Start of Block

Lemma safe_exec_move ops : (2 ≤ length ops)%nat → safe cok (exec_move kb ops) any.
Proof. unfold exec_move. safe_run. Qed.

Lemma safe_exec_clamp ops : (4 ≤ length ops)%nat → safe cok (exec_clamp kb ops) any.
Proof. unfold exec_clamp. safe_run. Qed.

Lemma safe_exec_lerp ops : (4 ≤ length ops)%nat → safe cok (exec_lerp kb ops) any.
Proof. unfold exec_lerp. safe_run. Qed.

Lemma safe_get_random_state : safe cok (gets random_state : CM Z) any.
Proof. by apply safe_gets. Qed.
Hint Resolve safe_get_random_state : sim.

Lemma safe_exec_rand ops : (1 ≤ length ops)%nat → safe cok (exec_rand ops) any.
Proof. unfold exec_rand. safe_run. Qed.

Lemma safe_exec_not ops : (2 ≤ length ops)%nat → safe cok (exec_not kb ops) any.
Proof. unfold exec_not. safe_run. Qed.

Lemma safe_exec_select ops : (4 ≤ length ops)%nat → safe cok (exec_select kb ops) any.
Proof.
  unfold exec_select. intros H. eapply safe_bind; [eauto with sim|intros c _].
  eapply (safe_bind _ _ _ _ _ any); [destruct (f_ne _ _); eauto with sim|intros v _]. safe_run.
Qed.

Lemma safe_exec_sap m ops : (4 ≤ length ops)%nat → safe cok (exec_sap kb m ops) any.
Proof. unfold exec_sap. safe_run. Qed.

Lemma safe_exec_sapz m ops : (3 ≤ length ops)%nat → safe cok (exec_sapz kb m ops) any.
Proof. unfold exec_sapz. safe_run. Qed.

Lemma safe_read_sp : safe cok (read_register STACK_POINTER_REGISTER) any.
Proof. apply safe_read_register. unfold STACK_POINTER_REGISTER, REGISTER_COUNT. lia. Qed.
Lemma safe_write_sp x : safe cok (write_register_at STACK_POINTER_REGISTER x) any.
Proof. apply safe_write_register_at. unfold STACK_POINTER_REGISTER, REGISTER_COUNT. lia. Qed.
Lemma safe_write_ra x : safe cok (write_register_at RETURN_ADDRESS_REGISTER x) any.
Proof. apply safe_write_register_at. unfold RETURN_ADDRESS_REGISTER, REGISTER_COUNT. lia. Qed.
Hint Resolve safe_read_sp safe_write_sp safe_write_ra : sim.

Lemma safe_exec_push ops : (1 ≤ length ops)%nat → safe cok (exec_push kb ops) any.
Proof.
  intros H. unfold exec_push. eapply safe_bind; [eauto with sim|intros a Ha].
  eapply safe_bind; [eauto with sim|intros v _].
  eapply safe_bind; [by apply safe_write_stack|intros _ _]. safe_run.
Qed.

End of Block

From the records above, return each line that includes "Resolve".

Hint Resolve safe_get_random_state : sim.
Hint Resolve safe_read_sp safe_write_sp safe_write_ra : sim.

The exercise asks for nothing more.